(** * Lightswind widgets: Drawer, Sheet, Select and the 3D image ring

    A shallow embedding of the React components of the repository and the
    properties of their open/close logic.

    What is modelled:
    - a React context as [option] of its value ([None]: no provider above);
    - a component as a function from the context, its children and its
      remaining props to a [Result]: the rendered tree, or a thrown error;
    - [children] as the list of child nodes; a component element in the
      output of another component stands as what that component renders
      under the same context;
    - props objects as finite maps from attribute names to values, so that a
      JSX spread [{...props}] is a union in which the later entry wins;
    - [useState] cells as fields of an explicit store; an event handler is a
      function from the event and the store to a [Result] store;
    - functions supplied by the consumer (onOpenChange, an onClick passed in
      the props) as named callbacks whose invocations are appended to a trace;
    - React's event system as far as the components rely on it: an event
      goes to the listeners of the DOM elements between the root and its
      target, first to those for the capture phase from the root downwards,
      then to those for the bubble phase from the target upwards, until one
      of them stops the propagation; a truthy [disabled] takes the mouse
      listeners from a button, input, select or textarea;
    - JavaScript numbers through an interface of the operations used, with
      IEEE binary64 and the rationals as instances.

    What is left out: styling and animation attributes (className, style and
    the framer-motion initial/animate/exit/transition) and DOM refs.  The
    former are erased from every props object before it is spread. *)

From Stdlib Require Import Floats.PrimFloat Numbers.Cyclic.Int63.Uint63 QArith.
From stdpp Require Import gmap strings list pretty.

**WORK TO BE COMPLETED:** The answer must consist of every line above that contains the word "components".

**SOLUTION:**
    A shallow embedding of the React components of the repository and the
    - React's event system as far as the components rely on it: an event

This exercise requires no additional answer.